Exercise brief.
The entries that follow include a run beginning at the line with "Definition notifications (c" and ending at the line with "Definition flush_frames (b"; restate that run word for word and leave the rest out.

Dataset records.
(** The frames [endBulk] sends for one entry of the accumulator and one
    action. *)
Definition frames_of (entry : string * Js.obj (Js.obj Js.value)) (action : string)
    : list Js.value :=
  match Js.obj_get action (snd entry) with
  | Some values => scan_frames action (fst entry) values
  | None => []
  end.

End Reasoning.


(** ** Concrete connections used as instances *)

Module Examples.

Import ClientConnection.

(** Sockets whose [close()] returns before any close event is delivered. *)
Definition open_socket : Socket :=
  {| sock_ref := 1; readyState := Js.Num 1; close_fires := None |}.

Definition opening_socket : Socket :=
  {| sock_ref := 4; readyState := Js.Num 0; close_fires := None |}.

Definition second_socket : Socket :=
  {| sock_ref := 2; readyState := Js.Num 1; close_fires := None |}.

Definition closed_socket : Socket :=
  {| sock_ref := 3; readyState := Js.Num 3; close_fires := None |}.

(** A type registry with one type, the default. *)
Definition types_map : Js.obj nat := [("json0", 0)].
Definition types_defaultType : nat := 0.

Definition init_message : Js.value :=
  Js.Obj [("a", Js.Str "init"); ("protocol", Js.Num 1);
          ("type", Js.Str "json0"); ("id", Js.Str "C7")].

Definition untouched (data : Js.value) : Js.value := data.

(** [new Connection(socket)] on an open socket: state ['connecting']. *)
Definition connecting : Connection := new_Connection open_socket.

(** [new Connection(socket)] on a socket that is still opening. *)
Definition opening : Connection := new_Connection opening_socket.

(** [new Connection(socket)] on a closed socket: state ['disconnected']. *)
Definition disconnected : Connection := new_Connection closed_socket.

(** The same after [connection.on('error', ..)] and the server's [init]. *)
Definition connected : Connection :=
  run_ops types_map types_defaultType
    [Call_on_error; Socket_onmessage (Decoded init_message) untouched]
    connecting.

Definition book (id : string) (ref : nat) (version : Js.value) : Doc :=
  {| doc_ref := ref; doc_collection := "books"; doc_id := id; doc_version := version |}.

(** One document and one query registered, user code holding an agent. *)
Definition busy : Connection :=
  set_agent (Some 99)
    (run_ops types_map types_defaultType
       [Call_get "books" "id1";
        Call_createSubscribeQuery "books" (Js.Obj []) Js.Null 0]
       connected).


(** A connection rebound to a fresh open socket while connected. *)
Definition rebound : Connection :=
  run_ops types_map types_defaultType [Call_bindToSocket second_socket] connected.

(** Bulk fetch replies that carry an error envelope, in the three forms. *)
Definition reply_error : Js.value :=
  Js.Obj [("code", Js.Num 4001); ("message", Js.Str "Unknown error")].

Definition bulk_reply_data : Js.value :=
  Js.Obj [("a", Js.Str "bf"); ("c", Js.Str "books");
          ("data", Js.Obj [("id1", Js.Obj [("v", Js.Num 1)])]);
          ("error", reply_error)].

Definition bulk_reply_array : Js.value :=
  Js.Obj [("a", Js.Str "bf"); ("c", Js.Str "books");
          ("b", Js.Arr [Js.Str "id1"]); ("error", reply_error)].

Definition bulk_reply_mapping : Js.value :=
  Js.Obj [("a", Js.Str "bf"); ("c", Js.Str "books");
          ("b", Js.Obj [("id1", Js.Num 1)]); ("error", reply_error)].

(** The single-document reply with the same envelope. *)
Definition single_reply : Js.value :=
  Js.Obj [("a", Js.Str "f"); ("c", Js.Str "books"); ("d", Js.Str "id1");
          ("error", reply_error)].

End Examples.

(** ** Concrete pub/sub instances *)

Module PubSubExamples.

Import PubSubCore.

(** A pub/sub with prefix "app" whose caller holds the array
    [["room"; "lobby"]] under reference 0. *)
Definition publisher : PubSub :=
  set_arrays {[ 0%nat := ["room"; "lobby"] ]} (new_PubSub (Some "app")).

(** Scenario S6 up to the transport's acknowledgement: one subscribe on
    "room", confirmed, with stream 1 open. *)
Definition one_stream : PubSub :=
  subscribe_done "room" 7 Js.Null (subscribe "room" 7 (new_PubSub None)).

End PubSubExamples.

(** ** Vocabulary of the further properties *)

Module Behaviour.

Import ClientConnection.

(** [m] returns normally and changes nothing but the trace: it only calls
    collaborators. *)
Definition only_calls {A : Type} (m : M A) : Prop :=
  forall c, exists a calls, m c = (set_trace (trace c ++ calls) c, Normal a).

(** The calls by which a change of state is announced to the registered
    queries, then to the registered documents, in enumeration order. *)
Definition notifications (c : Connection) : list Effect :=
  map (fun entry => QueryCall (snd entry) "_onConnectionStateChanged" []) (queries c)
  ++ flat_map (fun entry =>
       map (fun d => DocCall (snd d) "_onConnectionStateChanged" []) (snd entry))
       (collections c).

(** A transition [_setState] goes through with. *)
Definition accepted_transition (old new : string) : Prop :=
  old <> new /\ ~ StateMachineSpec.illegal_transition old new.

(** The fields as an accepted transition into [new] assigns them: the
    state, [canSend], and on the way into a closing state the reset. *)
Definition entered (new : string) (c : Connection) : Connection :=
  let c := set_canSend (String.eqb new "connected") (set_state new c) in
  if String.eqb new "disconnected" || String.eqb new "stopped"
     || String.eqb new "closed"
  then set_agent None (set_id Js.Null (set_seq 1 c))
  else c.

(** The frames a flush of the accumulator sends. *)
Definition flush_frames (b : option (Js.obj (Js.obj (Js.obj Js.value))))
    : list Js.value :=
  flat_map (fun entry =>
              Reasoning.frames_of entry "f" ++ Reasoning.frames_of entry "s"
              ++ Reasoning.frames_of entry "u")
    (default [] b).



(** *** Where the registries answer with their own entries *)

(** A name that no plain object inherits: a lookup under it finds an own
    property or nothing. *)
Definition plain (k : string) : Prop := Js.prototype_member k = false.








(** The document registered under a collection and an id. *)
Definition registered (c : Connection) (collection id : string) : option nat :=
  getExisting (Js.Str collection) (Js.Str id) c.

(** No collection of the registry is left without a document. *)
Definition no_empty_collection (c : Connection) : Prop :=
  Forall (fun entry => snd entry <> []) (collections c).

(** Every registered query sits under the decimal form of an id that the
    counter has passed. *)
Definition query_ids_below_counter (c : Connection) : Prop :=
  (1 <= nextQueryId c)%Z
  /\ forall k query, Js.obj_get k (queries c) = Some query ->
       exists n : Z, k = pretty n /\ (1 <= n < nextQueryId c)%Z.

End Behaviour.

(** ** Waiting for quiescence ([connection.ts], [hasPending] to [_firstQuery]) *)

Module Quiescence.

Import ClientConnection.





Section Answers.

(** What a registered object answers when it is asked [hasPending()] or
    [hasWritePending()]. *)
Variable answers : nat -> bool.







End Answers.




End Quiescence.

(** ** Runs of the pub/sub core *)

Module PubSubRuns.

Import PubSubCore.

(** One thing that happens to a pub/sub: a call of a public method, a
    tick of the event loop, the transport answering a [_subscribe], a
    caller filling an array of channel names, or a stream closing. The
    ['close'] handler of a stream is one-shot and is registered when the
    stream is created, so it runs only for a stream that is still in the
    map of its channel. *)
Inductive step : PubSub -> PubSub -> Prop :=
| step_array (p : PubSub) (array : nat) (names : list string) :
    step p (set_arrays (<[array := names]> (arrays p)) p)
| step_publish (p : PubSub) (channels : nat) (data : Js.value) (callback : nat) :
    step p (publish channels data callback p)
| step_subscribe (p : PubSub) (channel : string) (callback : nat) :
    step p (subscribe channel callback p)
| step_tick (p : PubSub) :
    step p (run_tick p)
| step_subscribe_done (p : PubSub) (channel : string) (callback : nat)
    (err : Js.value) :
    step p (subscribe_done channel callback err p)
| step_stream_closed (p : PubSub) (channel : string) (stream : OpStream)
    (map : gmap Z OpStream) :
    streams p !! channel = Some map ->
    map !! stream_id stream = Some stream ->
    step p (stream_closed channel stream p).

Definition reachable (p : PubSub) : Prop :=
  exists options_prefix, rtc step (new_PubSub options_prefix) p.

(** The same, for channels under names that no plain object inherits:
    the names a caller subscribes to, after prefixing, and the names the
    transport answers for. The functions queued for a tick then carry such
    names too. *)
Inductive plain_step : PubSub -> PubSub -> Prop :=
| plain_array (p : PubSub) (array : nat) (names : list string) :
    plain_step p (set_arrays (<[array := names]> (arrays p)) p)
| plain_publish (p : PubSub) (channels : nat) (data : Js.value) (callback : nat) :
    plain_step p (publish channels data callback p)
| plain_subscribe (p : PubSub) (channel : string) (callback : nat) :
    Js.prototype_member (prefixed p channel) = false ->
    plain_step p (subscribe channel callback p)
| plain_tick (p : PubSub) :
    plain_step p (run_tick p)
| plain_subscribe_done (p : PubSub) (channel : string) (callback : nat)
    (err : Js.value) :
    Js.prototype_member channel = false ->
    plain_step p (subscribe_done channel callback err p)
| plain_stream_closed (p : PubSub) (channel : string) (stream : OpStream)
    (map : gmap Z OpStream) :
    streams p !! channel = Some map ->
    map !! stream_id stream = Some stream ->
    plain_step p (stream_closed channel stream p).

Definition plain_reachable (p : PubSub) : Prop :=
  exists options_prefix, rtc plain_step (new_PubSub options_prefix) p.


(** The number of streams in the maps of all channels. *)
Definition total (channels : gmap string (gmap Z OpStream)) : nat :=
  map_fold (fun _ (map : gmap Z OpStream) n => (size map + n)%nat) 0%nat channels.

Definition open_streams (p : PubSub) : nat := total (streams p).

(** Every stream sits under its own id in one channel only, the ids are
    those the counter has passed, and no channel has an empty map. *)
Definition streams_wf (p : PubSub) : Prop :=
  (1 <= nextStreamId p)%Z
  /\ (forall channel map, streams p !! channel = Some map ->
        map <> ∅
        /\ forall id stream, map !! id = Some stream ->
             stream_id stream = id /\ (1 <= id < nextStreamId p)%Z)
  /\ (forall channel1 channel2 map1 map2 id,
        streams p !! channel1 = Some map1 -> streams p !! channel2 = Some map2 ->
        is_Some (map1 !! id) -> is_Some (map2 !! id) -> channel1 = channel2).

(** What a run keeps true of the counters and the two maps. *)
Definition invariant (p : PubSub) : Prop :=
  streams_wf p
  /\ streamsCount p = Z.of_nat (open_streams p)
  /\ forall channel, is_Some (subscribed p !! channel) ->
       is_Some (streams p !! channel).

End PubSubRuns.

(** ** Delivery to the streams of a channel ([pubsub.ts], [_emit]) *)

Module PubSubDelivery.

Import PubSubCore.





(** The order of [for (const id in channelStreams)] for keys that are
    array indices, as the ids are that the counter gives out: the smaller
    id comes first. *)
Definition id_le (a b : Z * OpStream) : Prop := (fst a <= fst b)%Z.

#[export] Instance id_le_dec : RelDecision id_le :=
  fun a b => decide (fst a <= fst b)%Z.



End PubSubDelivery.

(** ** Further concrete instances *)

Module BehaviourExamples.

Import ClientConnection Examples.

(** A connection that has handed out one document and is not yet
    connected. *)
Definition reading : Connection :=
  run_ops types_map types_defaultType [Call_get "books" "id1"] connecting.

(** A connection with one fetch query, created before the handshake. *)
Definition querying : Connection :=
  run_ops types_map types_defaultType
    [Call_createFetchQuery "books" (Js.Obj []) Js.Null 0] connecting.




(** A socket whose [close()] delivers the close event before it returns,
    and a connection that went through the handshake on it. *)
Definition closing_socket : Socket :=
  {| sock_ref := 5; readyState := Js.Num 1; close_fires := Some (Js.Str "closed") |}.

Answer.
Definition notifications (c : Connection) : list Effect :=
  map (fun entry => QueryCall (snd entry) "_onConnectionStateChanged" []) (queries c)
  ++ flat_map (fun entry =>
       map (fun d => DocCall (snd d) "_onConnectionStateChanged" []) (snd entry))
       (collections c).

(** A transition [_setState] goes through with. *)
Definition accepted_transition (old new : string) : Prop :=
  old <> new /\ ~ StateMachineSpec.illegal_transition old new.

(** The fields as an accepted transition into [new] assigns them: the
    state, [canSend], and on the way into a closing state the reset. *)
Definition entered (new : string) (c : Connection) : Connection :=
  let c := set_canSend (String.eqb new "connected") (set_state new c) in
  if String.eqb new "disconnected" || String.eqb new "stopped"
     || String.eqb new "closed"
  then set_agent None (set_id Js.Null (set_seq 1 c))
  else c.

(** The frames a flush of the accumulator sends. *)
Definition flush_frames (b : option (Js.obj (Js.obj (Js.obj Js.value))))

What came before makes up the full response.